Dialogue might be the most powerful tool a writer has. It’s absolutely the easiest one to lead in any direction you want, and yet… Just by keeping track of what pieces the story’s built from and what the character’s own viewpoint is, a writer just might find a line that plays several points off each other all at once, in such a bold combination the reader’s completely hooked. Just look at these lines, from Star Trek II: The Wrath of Khan, between Saavik and Mr. Spock after meeting Captain Kirk (okay, it was Admiral Kirk at the time):

“He’s never what I expected… He seems so human.”

“Nobody’s perfect, Saavik.”

How much work do these lines do?

(The Unified Writing Field Theory — searchings and findings on what makes stories work)

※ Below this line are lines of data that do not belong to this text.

(* ===== verification/JsConv.v ===== *)
(** * [Number(v)]

    The conversion of a JavaScript value to a number: the decimal, hexadecimal,
    octal and binary literals of strings, with surrounding white space, and the
    conversions of the other types.  Only the ASCII white space is recognised, and
    ["-0"] reads as zero (the model has one zero). *)

From Stdlib Require Import QArith.
From S2P Require Import Prelude JsNum JsVal.
From Stdlib Require Import Ascii.
Local Open Scope char_scope.
Local Open Scope list_scope.
Local Open Scope Z_scope.

Definition code (c : ascii) : Z := Z.of_nat (nat_of_ascii c).

Definition is_space (c : ascii) : bool := ((9 <=? code c) && (code c <=? 13)) || (code c =? 32).

Fixpoint drop_spaces (l : list ascii) : list ascii :=
  match l with
  | c :: l' => if is_space c then drop_spaces l' else l
  | [] => []
  end.

Definition trim (l : list ascii) : list ascii := rev (drop_spaces (rev (drop_spaces l))).

(** The value of a digit in a radix. *)
Definition digit (radix : Z) (c : ascii) : option Z :=
  let n := code c in
  let d := if (48 <=? n) && (n <=? 57) then n - 48
           else if (97 <=? n) && (n <=? 122) then n - 87
           else if (65 <=? n) && (n <=? 90) then n - 55 else radix in
  if d <? radix then Some d else None.

(** The longest run of digits: value, count, rest. *)
Fixpoint digits (radix acc : Z) (n : nat) (l : list ascii) : Z * nat * list ascii :=
  match l with
  | c :: l' =>
      match digit radix c with
      | Some d => digits radix (acc * radix + d) (S n) l'
      | None => (acc, n, l)
      end
  | [] => (acc, n, [])
  end.

Definition sign (l : list ascii) : bool * list ascii :=
  match l with
  | "-" :: l' => (true, l')
  | "+" :: l' => (false, l')
  | l => (false, l)
  end.

(** The exponent part: nothing, or [e] with a signed integer. *)
Definition exponent (l : list ascii) : option Z :=
  match l with
  | [] => Some 0
  | c :: l' =>
      if Ascii.eqb c "e" || Ascii.eqb c "E" then
        let '(neg, l') := sign l' in
        match digits 10 0 0 l' with
        | (_, O, _) => None
        | (e, _, []) => Some (if neg then - e else e)
        | _ => None
        end
      else None
  end.

(** An unsigned decimal literal. *)
Definition decimal (l : list ascii) : option Q :=
  let '(m, n, l) := digits 10 0 0 l in
  let '(m, n, frac, l) :=
    match l with
    | "." :: l' => let '(m', n', l'') := digits 10 m 0 l' in (m', (n + n')%nat, Z.of_nat n', l'')
    | _ => (m, n, 0, l)
    end in
  match n, exponent l with
  | O, _ | _, None => None
  | _, Some e => Some (inject_Z m * Qpower 10 (e - frac))%Q
  end.

Definition radix_literal (radix : Z) (l : list ascii) : num :=
  match digits radix 0 0 l with
  | (_, O, _) => NaN
  | (v, _, []) => rnd (inject_Z v)
  | _ => NaN
  end.

Definition string_to_number (s : string) : num :=
  match trim (String.list_ascii_of_string s) with
  | [] => num0
  | "0" :: "x" :: l | "0" :: "X" :: l => radix_literal 16 l
  | "0" :: "o" :: l | "0" :: "O" :: l => radix_literal 8 l
  | "0" :: "b" :: l | "0" :: "B" :: l => radix_literal 2 l
  | l =>
      let '(neg, l) := sign l in
      if decide (l = String.list_ascii_of_string "Infinity") then if neg then NInf else PInf
      else match decimal l with
           | Some q => rnd (if neg then Qopp q else q)
           | None => NaN
           end
  end.

(** An array converts through its string: an element alone, and [NaN] for two or
    more because of the comma. *)
Fixpoint element_to_number (v : jsval) : num :=
  match v with
  | JUndef | JNull => num0
  | JBool _ => NaN
  | JNum n => n
  | JStr s => string_to_number s
  | JArr [] => num0
  | JArr [x] => element_to_number x
  | JArr _ | JObj _ => NaN
  end.

Definition js_number (v : jsval) : num :=
  match v with
  | JUndef => NaN
  | JNull => num0
  | JBool b => if b then num1 else num0
  | JNum n => n
  | JStr s => string_to_number s
  | JArr _ | JObj _ => element_to_number v
  end.

Example number_of_strings :
  map string_to_number ["12"; " 1.5e2 "; "-.5"; "0x1F"; ""; "1,2"; "-Infinity"; "."; "1e"]%string =
  [num_of_Z 12; num_of_Z 150; Fin (-1#2); num_of_Z 31; num0; NaN; NInf; NaN; NaN].
Proof. vm_compute. reflexivity. Qed.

Well, let’s say you’re a viewer who knows nothing about Star Trek (a real stretch, I know) except that the two seem to be aliens because you notice their pointed ears (hmm, maybe a bigger stretch). That and you’ve just seen Kirk sweep in as the officer who’s inspecting Spock and Saavik’s ship. Even if you somehow don’t know the rest of the Trek story, it still captures a whole range of points:

  1. Kirk is Important, or famous, enough that Saavik has expectations about him. Enough expectations that she bothers to talk about them in the middle of an inspection, when she could have stuck to business.
  2.  Kirk isn’t what Saavik expected (laying the foundation for him surprising any number of other people too–not a bad thing to keep in mind for Kirk).
  3. Saavik’s concerned about “humanness,” out of all the things she might predict or notice about a person–
  4. and from Spock’s reply we see she wasn’t mentioning humanness to compliment it.
  5. Spock isn’t so impressed with humanity either, the two aliens agree on that in theory–
  6. but at the same time Spock is more tolerant of it, or at least of Kirk.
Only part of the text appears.